而且自己目前還正被明教中人追殺,雖然暫時脫身,但難免對方不會追上來。連自己都是泥菩薩過江,他又如何救得下胡青牛兄妹二人?
胡青牛見韓千荀表情古怪,以為對方是在擔心自己。於是又拍了拍韓千荀的肩膀道:“苗疆之地,雖然瘴氣叢生。但我也並非毫無準備。各類藥物我都已經備齊,驅蟲驅蛇的雄黃我也有準備,雖不敢說萬無一失,但也並非莽撞行事。所以小兄弟不必擔心!”
韓千荀還想再勸,可胡青牛又繼續說道:“你看你身邊的妹子不也是苗疆之地出來的麽?那地方既有人居住,想來也並非什麽修羅煉獄,闖一闖也是無妨的。”
看著胡青牛一臉雲淡風輕的樣子,韓千荀也不好再說什麽,只能點了點頭道:“那胡先生一路小心!”
胡青牛見狀之後這才笑了笑,沒有多言。而一旁的胡青羊則只是拿了跟木棍,無聊地撥弄著面前的火堆。
對於胡青牛和韓千荀的聊天她卻並不怎麽關心。經歷了好幾天的跋涉,此時的她早已乏了, 只是胡青牛一直在跟韓千荀聊天,她才強撐著精神沒有打瞌睡而已。
兩人又天南海北的聊了許多,胡青牛竟發現對方跟自己越聊越投機,心情大好。而韓千荀則一直在旁敲側擊地暗示胡青牛別去苗疆之地,可胡青牛決心已下,又怎麽可能會被韓千荀幾句話就給勸退。
聊了一陣之後,韓千荀才突然想起韓千葉和東方白已經離開快一個時辰了,可此時卻毫無音訊。此時正是夜幕時分,他們二人如果出了什麽意外,可就不妙了。
正在韓千荀剛想起東方白和韓千葉的時候,林中傳來一陣急促的腳步聲。剛有些睡意的胡青羊突然驚醒,幾人循聲望去,卻見到東方白拖著長劍快速朝著他們這邊奔來!
還未走到韓千荀面前,東方白便大聲喊道:“韓兄弟快走,那殷氏兄妹已經帶人殺來了!”
韓千荀聽到這話之後也是大吃一驚,原以為他們已經甩開了對方,卻不曾想他們竟然趁夜找到了他們。

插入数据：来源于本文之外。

(* ===== verification/StorageInvariant.v ===== *)
(** * What every interruption leaves intact

    The invariant of the recording store: every finished recording has its file, in its place
    or in quarantine, and can be played; every reserved upload has its directory; what was
    acknowledged of a continuous recording is there until the recording is accepted; and the
    space in use stays within the quota. *)
From Stdlib Require Import Ascii.
From stdpp Require Import base gmap sets strings numbers pretty list.
From S2P Require Import Prelude FlowTree Schemas Json Crypto Documents Store Drafts Diff Devices Calls Recordings RecordingsFacts RecordingsCorrect Wave Script Storage StorageFacts.

(** What a tablet sends of a continuous recording, the most it sends at once, and how many bytes
    the server has said it holds. *)
Record spool := { audio : bytes; chunk_bytes : nat; told : nat }.

Section Invariant.
Context `{Cryptography} `{KeyDerivation} (c : recording_cipher) (quota : Z) (spools : string → spool).

(** The payload is what the row describes. *)
Definition playable (id : string) (r : recording_row) (payload : bytes) : Prop :=
  ∃ p v, media_size_bytes (media_of r) = Some (Z.of_nat (length payload)) ∧ media_key_version (media_of r) = Some v ∧
    media_version payload = Ok v ∧ decrypt_media c id payload = Ok p ∧ media_sha256 (media_of r) = Some (sha256_hexdigest p).

(** The file is in its place or in quarantine. *)
Definition stored (name : string) (payload : bytes) (d : disk) : Prop :=
  root d !! name = Some (PrivateFile payload) ∧ root d !! quarantine_name name = None ∨
  root d !! quarantine_name name = Some (PrivateFile payload) ∧ root d !! name = None.

Definition known_entry (name : string) (e : root_entry) : Prop :=
  match e with
  | PrivateDirectory => name = ".processing" ∨ has_prefix ".conversation-" name = true ∨ has_prefix ".verify-segment-" name = true
  | PrivateFile _ => valid_media_name name = true ∨ has_prefix ".media-" name = true ∨ has_prefix ".playback-" name = true
                     ∨ ∃ n, valid_media_name n = true ∧ name = quarantine_name n
  end.

(** The upload of a continuous recording that is not accepted. *)
Definition waiting (s : recordings_db) (id : string) (u : upload_row) : Prop :=
  ∃ x, continuous s !! id = Some x ∧ accepted_at x = None ∧ upload_rows s !! id = Some u.
(** A piece of the tablet's audio, *)
Definition piece (id : string) (offset : Z) (p : bytes) : Prop :=
  p `prefix_of` drop (Z.to_nat offset) (audio (spools id)) ∧ length p ≤ chunk_bytes (spools id).
(** and what the directory of an upload holds of them. *)
Definition received (id : string) (u : upload_row) (chunks : chunk_directory) (content : bytes) : Prop :=
  upload_invariant c id (piece id) (expected_size_bytes u) (upload_sha256 u) (upload_storage u) u chunks content.
Definition at_work (x : continuous_row) : Prop := continuous_state x ∈ [Queued; ContinuousProcessing; Retrying].

Definition sound_receipt (s : recordings_db) (id : string) (x : continuous_row) : Prop :=
  ∃ r, recordings s !! id = Some r ∧ source_format (capture_of r) ≠ "legacy_wav" ∧
    match accepted_at x with
    | Some _ => (rec_status r = Ready ∨ rec_status r = Deleted) ∧ upload_rows s !! id = None ∧ ¬ at_work x
    | None => rec_status r ≠ Ready ∧ rec_status r ≠ Deleted ∧
        ∃ u, upload_rows s !! id = Some u ∧ expected_size_bytes u = source_size_bytes (source_of r) ∧
          (at_work x → upload_offset u = expected_size_bytes u)
    end.
Definition sound_receipts (s : recordings_db) : Prop := ∀ id x, continuous s !! id = Some x → sound_receipt s id x.

Record sound_rows (s : recordings_db) : Prop := {
  unique_media i j q r name :
    recordings s !! i = Some q → recordings s !! j = Some r →
    media_storage_name (media_of q) = Some name → media_storage_name (media_of r) = Some name → i = j;
  media_valid i r name : recordings s !! i = Some r → media_storage_name (media_of r) = Some name → valid_media_name name = true;
  unique_holder k l name : holds s k name → holds s l name → k = l;
  valid_holder k name : holds s k name → valid_upload_name name = true;
  upload_size id u : upload_rows s !! id = Some u → (0 ≤ expected_size_bytes u)%Z;
  segment_size k g : segments s !! k = Some g → (0 ≤ expected_size_bytes (segment_upload g))%Z;
  within_quota : (recording_used_bytes None None s ≤ quota)%Z;
  receipts_sound : sound_receipts s;
}.

Record consistent (d : disk) (s : recordings_db) : Prop := {
  rows_sound : sound_rows s;
  known_root name e : root d !! name = Some e → known_entry name e;
  known_directory name chunks : upload_directories d !! name = Some chunks → valid_upload_name name = true;
  ready_stored id r : recordings s !! id = Some r → rec_status r = Ready →
    ∃ name payload, media_storage_name (media_of r) = Some name ∧ valid_media_name name = true ∧ stored name payload d ∧
      playable id r payload;
  held_directory k name : holds s k name → is_Some (upload_directories d !! name);
  source_kept id u : waiting s id u →
    ∃ chunks content, upload_directories d !! upload_storage u = Some chunks ∧ received id u chunks content ∧ told (spools id) ≤ length content;
  told_known id : 0 < told (spools id) → is_Some (continuous s !! id);
}.
Definition invariant (m : host) : Prop := consistent (on_disk m) (committed m).

Lemma waiting_holds s id u : waiting s id u → holds s (inl id) (upload_storage u).
Proof. intros (x & _ & _ & Hu). by exists u. Qed.
Lemma legacy_not_continuous d s id r :
  consistent d s → recordings s !! id = Some r → source_format (capture_of r) = "legacy_wav" → continuous s !! id = None.
Proof.
  intros Hc Hid Hf. destruct (continuous s !! id) as [x|] eqn:Hx; [|done].
  destruct (receipts_sound _ (rows_sound _ _ Hc) id x Hx) as (q & Hq & Hn & _). congruence.
Qed.
Lemma absent_not_continuous d s id : consistent d s → recordings s !! id = None → continuous s !! id = None.
Proof.
  intros Hc Hid. destruct (continuous s !! id) as [x|] eqn:Hx; [|done].
  destruct (receipts_sound _ (rows_sound _ _ Hc) id x Hx) as (q & Hq & _). congruence.
Qed.
Lemma not_waiting s id : continuous s !! id = None → ∀ u, ¬ waiting s id u.
Proof. intros Hx u (x & Hx' & _). congruence. Qed.
(** Only its own upload holds the directory of a recording. *)
Lemma waiting_other d s k name id u :
  consistent d s → holds s k name → k ≠ inl id → waiting s id u → upload_storage u ≠ name.
Proof. intros Hc Hk Hne Hw <-. apply Hne. eapply (unique_holder _ (rows_sound _ _ Hc)); [exact Hk|exact (waiting_holds _ _ _ Hw)]. Qed.

(** ** Changes of the disk *)

Lemma consistent_disk d d' s :
  consistent d s →
  (∀ name e, root d' !! name = Some e → known_entry name e) →
  (∀ name chunks, upload_directories d' !! name = Some chunks → valid_upload_name name = true) →
  (∀ id r name payload, recordings s !! id = Some r → rec_status r = Ready → media_storage_name (media_of r) = Some name →
     valid_media_name name = true → stored name payload d → stored name payload d') →
  (∀ k name, holds s k name → is_Some (upload_directories d' !! name)) →
  (∀ id u, waiting s id u → upload_directories d' !! upload_storage u = upload_directories d !! upload_storage u) →
  consistent d' s.
Proof.
  intros [Hs Hk Hd Hr Hh Hw Ha] Hroot Hdir Hstored Hheld Hkept. split; [done..| |done| |done].
  2:{ intros id u Hu. destruct (Hw id u Hu) as (chunks & content & Hch & Hc). exists chunks, content. by rewrite (Hkept id u Hu). }
  intros id r Hid Hready. destruct (Hr id r Hid Hready) as (name & payload & Hn & Hv & Hst & Hp).
  exists name, payload. split_and!; [done..| |done]. by eapply Hstored.
Qed.

(** No finished recording is played from a file of this name. *)
Definition unowned (name : string) (s : recordings_db) : Prop :=
  ∀ id r n, recordings s !! id = Some r → rec_status r = Ready → media_storage_name (media_of r) = Some n →
    valid_media_name n = true → name ≠ n ∧ name ≠ quarantine_name n.

Lemma consistent_root d s m :
  consistent d s → (∀ name e, m !! name = Some e → known_entry name e) →
  (∀ id r n, recordings s !! id = Some r → rec_status r = Ready → media_storage_name (media_of r) = Some n →
     valid_media_name n = true → m !! n = root d !! n ∧ m !! quarantine_name n = root d !! quarantine_name n) →
  consistent (with_root m d) s.
Proof.
  intros Hc Hm Hsame. eapply consistent_disk; [done|done|apply Hc| |apply Hc|done].
  intros id r name payload Hid Hr Hn Hv. unfold stored. cbn [root with_root].
  destruct (Hsame id r name Hid Hr Hn Hv) as [Hs Hq]. by rewrite Hs, Hq.
Qed.

Lemma consistent_unlink d s name : consistent d s → unowned name s → consistent (unlink name d) s.
Proof.
  intros Hc Hu. apply consistent_root; [done| |].
  - intros n e [_ He]%lookup_delete_Some. by eapply known_root.
  - intros id r n Hid Hr Hn Hv. destruct (Hu id r n Hid Hr Hn Hv). by rewrite !lookup_delete_ne by done.
Qed.
Lemma consistent_write d s name e :
  consistent d s → unowned name s → known_entry name e → consistent (with_root (<[name := e]> (root d)) d) s.
Proof.
  intros Hc Hu He. apply consistent_root; [done| |].
  - intros n e' [[<- <-]|[_ ?]]%lookup_insert_Some; [done|by eapply known_root].
  - intros id r n Hid Hr Hn Hv. destruct (Hu id r n Hid Hr Hn Hv). by rewrite !lookup_insert_ne by done.
Qed.

Lemma unowned_dotted name s : (∀ n, name ≠ quarantine_name n) → dotted name → unowned name s.
Proof. intros Hq Hd id r n _ _ _ Hv. split; [|done]. intros ->. by eapply valid_not_dotted. Qed.
Lemma unowned_media name s :
  valid_media_name name = true →
  (∀ id r, recordings s !! id = Some r → rec_status r = Ready → media_storage_name (media_of r) ≠ Some name) → unowned name s.
Proof. intros Hv Hn id r n Hid Hr Hs Hv'. split; [intros ->; by eapply Hn|by apply quarantine_not_valid]. Qed.
Lemma unowned_quarantine name s :
  (∀ id r, recordings s !! id = Some r → rec_status r = Ready → media_storage_name (media_of r) ≠ Some name) →
  unowned (quarantine_name name) s.
Proof.
  intros Hn id r n Hid Hr Hs Hv'. split; [by intros <-; eapply (quarantine_not_valid _ name)|].
  intros <-%(inj quarantine_name). by eapply Hn.
Qed.

(** A file goes from its place to quarantine or back. *)
Lemma replace_ok a b d d' : replace a b d = Ok d' → ∃ e, root d !! a = Some e ∧ d' = with_root (<[b := e]> (delete a (root d))) d.
Proof.
  unfold replace. destruct (root d !! a) as [e|]; [|done]. intros Hr. exists e. split; [done|].
  by destruct (root d !! b) as [[]|]; simplify_eq.
Qed.
Lemma consistent_swap d s a b name payload :
  consistent d s → valid_media_name name = true → (a = name ∧ b = quarantine_name name ∨ a = quarantine_name name ∧ b = name) →
  root d !! a = Some (PrivateFile payload) → root d !! b = None →
  consistent (with_root (<[b := PrivateFile payload]> (delete a (root d))) d) s.
Proof.
  intros Hc Hv Hab Ha Hb.
  assert (a ≠ b) as Hne by congruence.
  eapply consistent_disk; [done| |apply Hc| |apply Hc|done].
  - intros n e He. cbn [root with_root] in He. apply lookup_insert_Some in He as [[<- <-]|[_ [_ He]%lookup_delete_Some]]; [|by eapply known_root].
    destruct Hab as [[_ ->]|[_ ->]]; simpl; [right; right; right; by exists name|by left].
  - intros id r n p Hid Hr Hn Hvn Hst. unfold stored in *. cbn [root with_root].
    pose proof (quarantine_not_valid n name Hvn) as Hq1. pose proof (quarantine_not_valid name n Hv) as Hq2.
    pose proof (quarantine_not_valid n n Hvn) as Hq3.
    destruct (decide (n = name)) as [->|Hnn].
    + destruct Hab as [[-> ->]|[-> ->]].
      * right. rewrite lookup_insert_eq, lookup_insert_ne, lookup_delete_eq by congruence. naive_solver.
      * left. rewrite lookup_insert_eq, lookup_insert_ne, lookup_delete_eq by congruence. naive_solver.
    + assert (quarantine_name n ≠ quarantine_name name) as Hqq by (by intros ?%(inj quarantine_name)).
      destruct Hab as [[-> ->]|[-> ->]]; rewrite !lookup_insert_ne, !lookup_delete_ne by congruence; done.
Qed.

(** ** Changes of the directories *)

Lemma consistent_directories d s m :
  consistent d s → (∀ name chunks, m !! name = Some chunks → valid_upload_name name = true) →
  (∀ k name, holds s k name → is_Some (m !! name)) →
  (∀ id u, waiting s id u → m !! upload_storage u = upload_directories d !! upload_storage u) → consistent (with_directories m d) s.
Proof. intros Hc Hm Hh Hw. eapply consistent_disk; [done|apply Hc|done|done|done|done]. Qed.
Lemma consistent_directory_insert d s name chunks :
  consistent d s → valid_upload_name name = true → (∀ id u, waiting s id u → upload_storage u ≠ name) →
  consistent (with_directories (<[name := chunks]> (upload_directories d)) d) s.
Proof.
  intros Hc Hv Hw. apply consistent_directories; [done| | |].
  - intros n ch [[<- _]|[_ ?]]%lookup_insert_Some; [done|by eapply known_directory].
  - intros k n Hk. destruct (decide (name = n)) as [->|Hne]; [by rewrite lookup_insert_eq|].
    rewrite lookup_insert_ne by done. by eapply held_directory.
  - intros id u Hu%Hw. by rewrite lookup_insert_ne.
Qed.
Lemma consistent_directory_alter d s name f :
  consistent d s → (∀ id u, waiting s id u → upload_storage u ≠ name) →
  consistent (with_directories (alter f name (upload_directories d)) d) s.
Proof.
  intros Hc Hw. apply consistent_directories; [done| | |].
  - intros n ch Hn. destruct (decide (name = n)) as [->|Hne].
    + rewrite lookup_alter_eq in Hn. destruct (upload_directories d !! n) eqn:Hd; [|done]. by eapply known_directory.
    + rewrite lookup_alter_ne in Hn by done. by eapply known_directory.
  - intros k n Hk. pose proof (held_directory _ _ Hc k n Hk) as Hs. destruct (decide (name = n)) as [->|Hne].
    + rewrite lookup_alter_eq. destruct Hs as [? ->]. by eexists.
    + by rewrite lookup_alter_ne.
  - intros id u Hu%Hw. by rewrite lookup_alter_ne.
Qed.
Lemma consistent_directory_delete d s name :
  consistent d s → (∀ k, ¬ holds s k name) → consistent (with_directories (delete name (upload_directories d)) d) s.
Proof.
  intros Hc Hn. apply consistent_directories; [done| | |].
  - intros n ch [_ ?]%lookup_delete_Some. by eapply known_directory.
  - intros k n Hk. destruct (decide (name = n)) as [->|Hne]; [by destruct (Hn k)|].
    rewrite lookup_delete_ne by done. by eapply held_directory.
  - intros id u Hu%waiting_holds. rewrite lookup_delete_ne; [done|]. intros ->. by eapply Hn.
Qed.
End Invariant.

而此時只見到東方白一人回來,韓千荀更是不由得擔心起了韓千葉的安危。他可是自己在這世上唯一的親人了!
如果韓千葉有什麽三長兩短,韓千荀必然會不顧一切的找殷野王兄妹二人展開報復!
“我大哥呢?他在哪兒?”韓千荀急忙站起身來,朝著東方白問道。
此時的東方白已臨近韓千荀的面前,這時候韓千荀才注意到東方白的左手臂似乎被什麽利刃割破,鮮血還在流淌。將他上衣染紅了一大片!
“你哥哥…被…被他們…抓住了!你…你快跑!”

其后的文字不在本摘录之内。